At Capellagården, School for craft and design we are striving towards finding sustainable methods and processes for making textiles. As a part of that Linda have initiated the project "From seed to dye" where we cultivate a number of dye plants and foraging wild ones in the local area. Among them indigo, woad, marigold and many others. We are slowly building up a library of dye plants in our garden and alos documenting the natural habitat of plants that surrounds us.
This autumn you will be able to take part of the result and learn more in our public garden. The dyeing and cultivation project will be exhibited in Sept 2020 together with a catalogue – The dyers journal.
The project is initiated by Linda Zetterman and is a collaboration in between her and Sara Carlsson and the students from the Textile and Garden classes at Capellagården. Read more about Capellagården at; www.capellagarden.se
Below process pictures from the process and work with cultivation and dyeing.
Vau is an old dye plant. It gives durable yellow color on wool, silk, linen and cotton. Early examples of the use of vau in Sweden are demonstrated by finds from the 400s AD. It is common in south part of Sweden where it grows in the wild and in gardens.

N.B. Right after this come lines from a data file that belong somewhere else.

Lemma advance_pool k nv w : pool_ok w (pool_begin k w) (pool_end k w) k → pool_begin k w ≠ 0 →
  let w' := advance k nv w in pool_begin k w' ≠ 0 → pool_begin k w' = pool_begin k w + stride k ∧ pool_end k w' = pool_end k w ∧
    pool_ok w' (pool_begin k w') (pool_end k w') k.
Proof.
  intros [ (i & Hi & Hf) P2 P3 P4 P5] Hb w'. unfold w', advance. destruct (N.ltb_spec (pool_begin k w + stride k) (pool_end k w)) as [Hlt|]; [|by destruct k].
  intros _. pose proof (offset_stride k) as Ho. split; [by destruct k|]. split; [by destruct k|].
  assert (Hi2 : 1 < i). { destruct (decide (i = 1)) as [->|]; [rewrite N.mul_1_r in Hf; lia|lia]. }
  assert (Hin : in_block w (pool_begin k w + stride k) (pool_end k w - (pool_begin k w + stride k))).
  { destruct P2 as (b & s & Hin & H1 & H2). exists b, s. split; [done|lia]. }
  assert (Hfin : pool_end k w = pool_begin k w + stride k + stride k * (i - 1)) by (rewrite Hf, N.mul_sub_distr_l; destruct k; cbn [stride]; lia).
  set (vs := <[pool_begin k w + stride k + offset k := nv]> (w_validators w)).
  assert (H4 : ∀ v, is_Some (vs !! v) → pool_begin k w + stride k ≤ v → v < pool_end k w → v = pool_begin k w + stride k + offset k).
  { intros v. unfold vs. rewrite lookup_insert_is_Some. intros [<-|[_ Hv] ]; [done|]. intros H1 H2. pose proof (P4 v Hv ltac:(lia) H2). lia. }
  assert (H5 : ∀ b, is_Some (w_boxes w !! b) → pool_begin k w + stride k ≤ b → pool_end k w ≤ b) by (intros b Hbx H1; apply P5; [done|lia]).
  assert (H3 : is_Some (vs !! (pool_begin k w + stride k + offset k))) by (unfold vs; by rewrite lookup_insert_eq).
  destruct k; split; try done; exists (i - 1); split; (done || lia).
Qed.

The poppy family has around 100 different species originating in Europe and Asia. It self-sows easily and on Öland it often grows freely next to or in cultivated fields.
WELD / WOAD
Weld or Woad "Isatis tinctoria" is an annual or biennial herb. It has been used as a dye plant since long back in history. In Sweden and Europe weld was used mainly to get blue colours. When we started to import indigo from India it soon took over the market. Woad contains less indigotin and its hard to get darker colours. But you can also use the flowers and the seeds to dye yellow and green shades. The weld below was planted last year. We now have planted new weld in our flower beds. Next year we will leave them and save the sees.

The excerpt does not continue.